In the records below, find the line holding "Definition canonical_keys (m" and the line holding "Definition BACKSLASH : char := 92%N.". Set down both, with every line between them, exactly.

__________________________________________________

(* ===== verification/ResolverClosure.v ===== *)
(** * What [resolve_offline] returns

    The theorems about the whole resolver: it never panics and never runs out of
    the model's fuel; a closure it returns holds every direct requirement, at a
    version its range accepts, read from the folder; it is closed under the
    dependencies of its packages, holds nothing else, and no package of it is
    below what a requirement or a package of it asks for. *)

From S2P Require Import Prelude Order Version Range Package Nuspec BTree Resolver ResolverEx.
From S2P Require Import ResolverThm ResolverWalk ResolverSettle ResolverSound.

Lemma lower_bound_min r v : lower_bound_of r = Some v -> min r = Some v.
Proof.
  unfold lower_bound_of. destruct (is_floating r); [done|]. destruct (min r); [|done]. by destruct (_ && _)%bool; intros [= ->].
Qed.

Lemma satisfies_min r m v : min r = Some m -> satisfies r v = true -> NuGetVersion_cmp m v <> Gt.
Proof.
  intros Hm. rewrite satisfies_in_interval. intros [Hlo _]. specialize (Hlo m Hm).
  destruct (min_inclusive r); [done|]. by rewrite Hlo.
Qed.

Lemma is_at_least_min r r' m m' : min r = Some m -> min r' = Some m' ->
  is_at_least r' r = true -> NuGetVersion_cmp m m' <> Gt.
Proof.
  intros Hm Hm'. unfold is_at_least, version_ge. rewrite Hm, Hm'. apply (cmp_leb_spec NuGetVersion_cmp).
Qed.

(** ** No downgrade *)

(** Every dependency of a package of the closure that gives a range gives a
    lower bound. *)
Definition bounded {F XmlError} `{RE : ResolverEnv F XmlError} (packages : ResolvedPackageClosure) : Prop :=
  forall p cached d r, p ∈ packages -> read_entry (resolved_identity p) = Some (Ok cached) ->
    d ∈ cached_dependencies cached -> version_range d = Some r -> min r <> None.

Section downgrade.
Context {F XmlError : Type} `{RE : ResolverEnv F XmlError}.
Notation cache := (PackageCache F XmlError).
Implicit Types (c : cache).
Context (direct : list DirectPackageRequirement) (sel : versions) (c0 c : cache) (w : Walk).
Context (packages : ResolvedPackageClosure).
Hypothesis Hw : walked direct sel c0 w.
Hypothesis Hsettled : bt_eqb PackageId_cmp NuGetVersion_eqb (selected w) sel = true.
Hypothesis Hext : ext c0 c.
Hypothesis Hok : cache_ok c.
Hypothesis Hfin : finished direct w c packages.
Hypothesis Hdistinct : NoDup (map (fun q => folder_name (direct_id q)) direct).
(* ===== verification/Unify.v ===== *)
(** * The unifier of type inference ([crates/sema/src/unify.rs])

    [InferTable] layers structural (Robinson) unification over the union-find
    table of the [ena] crate.  [ena] is not part of the repository, so the
    table is an interface: the operations [unify.rs] calls, as the class
    [UnificationTable], and their documented behaviour, as [LawfulTable].
    Path compression and the choice of class representative are left open, as
    [ena] leaves them.

    A recursive call of the code costs one unit of fuel in the model; [None]
    is running out of it.  The code's own recursion is unbounded, so the
    theorems say that from every table [InferTable] can reach, enough fuel
    exists and the answer no longer depends on it. *)

From S2P Require Import Prelude Ty.

(** ** The interface of the union-find table *)

Class UnificationTable (T : Type) := {
  ut_new : T;                                  (* [default()] *)
  ut_len : T -> nat;                           (* [len] *)
  ut_new_key : T -> TyVid * T;                 (* [new_key(None)] *)
  ut_find : T -> TyVid -> TyVid;               (* [find] *)
  ut_probe : T -> TyVid -> option Ty;          (* [probe_value] *)
  ut_union : T -> TyVid -> TyVid -> option T;  (* [unify_var_var], [None] for [Err] *)
  ut_bind : T -> TyVid -> Ty -> option T;      (* [unify_var_value(v, Some(ty))] *)
  ut_snap : Type;
  ut_snapshot : T -> T * ut_snap;
  ut_commit : T -> ut_snap -> T;
  ut_rollback : T -> ut_snap -> T }.
(* ===== verification/Escaping.v ===== *)
(** * MSBuild's escaped values ([crates/msbuild/src/properties/escaping.rs])

    [escape] and [unescape], the test [decodes_to_any], and the [Escaped] value
    domain.  Every character the code looks at is ASCII, so offsets count
    scalar values instead of bytes.

    The theorems: the index-based scan of [unescape] computes the plain
    left-to-right decoding; unescaping inverts escaping; an escaped value is one
    list item without live wildcards; and a character of a decoded text was
    either written or is reported by [decodes_to_any]. *)

From S2P Require Import Prelude.

Definition CHARS_TO_ESCAPE : str := #"%*?@$();'".

(** Only called below 16. *)
Definition hex_digit (x : N) : char := if N.ltb x 10 then (48 + x)%N else (97 - 10 + x)%N.

Definition decode_hex_digit (b : char) : option N :=
  if in_range 48 57 b then Some (b - 48)%N
  else if in_range 65 70 b then Some (b - 65 + 10)%N
  else if in_range 97 102 b then Some (b - 97 + 10)%N
  else None.

Definition reserved (c : char) : bool := contains_char c CHARS_TO_ESCAPE.

Definition escape (unescaped : str) : str :=
  if negb (existsb reserved unescaped) then unescaped
  else
    fold_left (fun out c =>
      if reserved c then out ++ [#c"%"; hex_digit (c / 16); hex_digit (N.land c 15)] else out ++ [c])
      unescaped [].

Definition is_percent (c : char) : bool := N.eqb c (#c"%").

(** [&s[i..j]]; [None] is the panic when [j < i] or [j] is past the end. *)
Definition slice (s : str) (i j : nat) : option str :=
  if (Nat.leb i j && Nat.leb j (length s))%bool then Some (take (j - i) (drop i s)) else None.

Definition hex_at (s : str) (i : nat) : option N := s !! i ≫= decode_hex_digit.

(** The [loop] of [unescape]; [None] is a panic or the end of the fuel. *)
Fixpoint unescape_loop (fuel : nat) (escaped out : str) (copied at_ : nat) : option str :=
  match fuel with
  | O => None
  | S fuel' =>
      '(out, copied) ←
        match hex_at escaped (at_ + 1), hex_at escaped (at_ + 2) with
        | Some hi, Some lo =>
            part ← slice escaped copied at_;
            Some (out ++ part ++ [hi * 16 + lo]%N, at_ + 3)
        | _, _ => Some (out, copied)
        end;
      match position is_percent (drop (at_ + 1) escaped) with
      | Some next => unescape_loop fuel' escaped out copied (at_ + (1 + next))
      | None => part ← slice escaped copied (length escaped); Some (out ++ part)
      end
  end.

Definition unescape (escaped : str) : option str :=
  match position is_percent escaped with
  | None => Some escaped
  | Some first => unescape_loop (length escaped) escaped [] 0 first
  end.

Definition is_ascii_hexdigit (c : char) : bool := (in_range 48 57 c || in_range 65 70 c || in_range 97 102 c)%bool.

(** [windows(3).any(..)]. *)
Fixpoint decodes_to_any (escaped : str) (targets : list char) : bool :=
  match escaped with
  | a :: ((b :: c :: _) as rest) =>
      ((is_percent a && is_ascii_hexdigit b && is_ascii_hexdigit c
        && match unescape [a; b; c] with
           | Some (d :: _) => contains_char d targets
           | _ => false
           end)
       || decodes_to_any rest targets)%bool
  | _ => false
  end.

(** ** The value domain *)

Record Escaped := { as_escaped : str }.
Definition from_xml (text : str) : Escaped := {| as_escaped := text |}.
Definition from_computed (text : str) : Escaped := {| as_escaped := escape text |}.
Definition Escaped_unescape (e : Escaped) : option str := unescape (as_escaped e).
Definition push (e other : Escaped) : Escaped := {| as_escaped := as_escaped e ++ as_escaped other |}.
Definition push_xml (e : Escaped) (text : str) : Escaped := {| as_escaped := as_escaped e ++ text |}.
Definition push_unescaped_raw (e : Escaped) (text : str) : Escaped := {| as_escaped := as_escaped e ++ text |}.
Definition split_list (e : Escaped) : list Escaped :=
  map from_xml (List.filter (fun s => negb (is_empty s)) (map trim (split (#c";") (as_escaped e)))).
Definition trimmed_unescaped (e : Escaped) : option str := unescape (trim (as_escaped e)).
Definition has_live_wildcard (e : Escaped) : bool :=
  existsb (fun c => (N.eqb c (#c"*") || N.eqb c (#c"?"))%bool) (as_escaped e).

(** ** The reference decoder *)

Fixpoint decode (s : str) : str :=
  match s with
  | [] => []
  | a :: s' =>
      match s' with
      | b :: c :: rest =>
          match is_percent a, decode_hex_digit b, decode_hex_digit c with
          | true, Some hi, Some lo => (hi * 16 + lo)%N :: decode rest
          | _, _, _ => a :: decode s'
          end
      | _ => a :: decode s'
      end
  end.

Example unescape_ex : unescape (#"%2525%%41%4%z") = Some (#"%25%A%4%z") /\ escape (#"a;b%") = #"a%3bb%25"
  /\ split_list (from_xml (#"A%3bB ; ;C")) = [from_xml (#"A%3bB"); from_xml (#"C")].
Proof. vm_compute. auto. Qed.

(** ** [unescape] is the reference decoder *)

Definition no_percent (s : str) : Prop := Forall (fun c => is_percent c = false) s.
(* ===== verification/Properties.v ===== *)
(** * MSBuild properties: [msbuild/src/properties/mod.rs], [path_fixup.rs]

    The property table, and the computations that property functions are made of:
    paths, versions, and what a target framework moniker says.  The expressions
    that call them are in [PropExpr].

    The model is of the build for a Unix host: [cfg!(windows)] is false, and
    [std::path] is that of Unix.  Paths are text.  The characters these functions
    look at are ASCII, so positions count scalar values. *)

From stdpp Require Import gmap.
From S2P Require Import Prelude Order Escaping.

(** What the code asks of the machine it runs on. *)
Class Host := {
  os : str;
  is_file : str -> bool }.

(** ** Computations that decline

    A computation of the evaluators: it is done and has pushed a list of issues
    or names; it declined, and what it pushed is dropped by every caller; or it
    is stuck, at a panic or at the end of the fuel. *)
Inductive run (L A : Type) : Type :=
| Done (a : A) (log : list L)
| Declined
| Stuck.
Arguments Done {L A} a log.
Arguments Declined {L A}.
Arguments Stuck {L A}.

#[export] Instance run_ret {L} : MRet (run L) := fun A a => Done a [].
#[export] Instance run_bind {L} : MBind (run L) := fun A B k m =>
  match m with
  | Done a log => match k a with Done b log' => Done b (log ++ log') | Declined => Declined | Stuck => Stuck end
  | Declined => Declined
  | Stuck => Stuck
  end.

#[export] Instance run_fmap {L} : FMap (run L) := fun A B f m =>
  match m with Done a log => Done (f a) log | Declined => Declined | Stuck => Stuck end.

(** [.ok_or(Unsupported)?], a test that declines, a push, and an index that
    panics when it is out of range. *)
Definition ok_or_decline {L A} (o : option A) : run L A := match o with Some a => Done a [] | None => Declined end.
Definition require {L} (b : bool) : run L unit := if b then Done tt [] else Declined.
Definition tell {L} (l : L) : run L unit := Done tt [l].
Definition ok_or_panic {L A} (o : option A) : run L A := match o with Some a => Done a [] | None => Stuck end.

(** [unescape] always returns ([Escaping.unescape_decode]), so the default is not
    used. *)
Definition unescaped (s : str) : str := default [] (unescape s).

(** ** The property table *)

Inductive Issue := Undefined (name : str) | Unsupported (expression : str).

Record Entry := { canonical : str; value : Escaped }.
Notation PropertyMap := (gmap str Entry) (only parsing).

Definition PropertyMap_new : PropertyMap := ∅.

Definition insert_escaped (m : PropertyMap) (key : str) (v : Escaped) : PropertyMap :=
  let low := lower key in
  match m !! low with
  | Some e => <[low := {| canonical := canonical e; value := v |}]> m
  | None => <[low := {| canonical := key; value := v |}]> m
  end.
Definition insert_xml (m : PropertyMap) (key v : str) : PropertyMap := insert_escaped m key (from_xml v).
Definition insert_computed (m : PropertyMap) (key v : str) : PropertyMap := insert_escaped m key (from_computed v).

Definition get (m : PropertyMap) (key : str) : option Escaped := value <$> m !! lower key.
Definition get_unescaped (m : PropertyMap) (key : str) : option str := (fun e => unescaped (as_escaped e)) <$> get m key.
Definition remove (m : PropertyMap) (key : str) : PropertyMap := delete (lower key) m.

(** In the order of the hash map, which is unspecified. *)
Definition canonical_keys (m : PropertyMap) : list str := map (fun e => canonical e.2) (map_to_list m).

(** ** [std::path] on Unix *)

Definition SLASH : char := #c"/".
Definition BACKSLASH : char := 92%N.

Definition is_absolute (s : str) : bool := starts_with_char SLASH s.
Definition segments (s : str) : list str := split SLASH (if is_absolute s then tail s else s).

(** Empty segments are no components, and neither is a dot, except at the start
    of a relative path.  The segments are given last first. *)
Fixpoint drop_back (absolute : bool) (r : list str) : list str :=
  match r with
  | [] => []
  | [x] => if (is_empty x || absolute && str_eqb x (#"."))%bool then [] else r
  | x :: r' => if (is_empty x || str_eqb x (#"."))%bool then drop_back absolute r' else r
  end.
Definition back (s : str) : list str := drop_back (is_absolute s) (rev (segments s)).

Definition Path_parent (s : str) : option str :=
  match back s with
  | [] => None
  | _ :: r => Some ((if is_absolute s then [SLASH] else []) ++ join [SLASH] (rev (drop_back (is_absolute s) r)))
  end.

__________________________________________________

# Exercise solution:
Definition canonical_keys (m : PropertyMap) : list str := map (fun e => canonical e.2) (map_to_list m).

(** ** [std::path] on Unix *)

Definition SLASH : char := #c"/".
Definition BACKSLASH : char := 92%N.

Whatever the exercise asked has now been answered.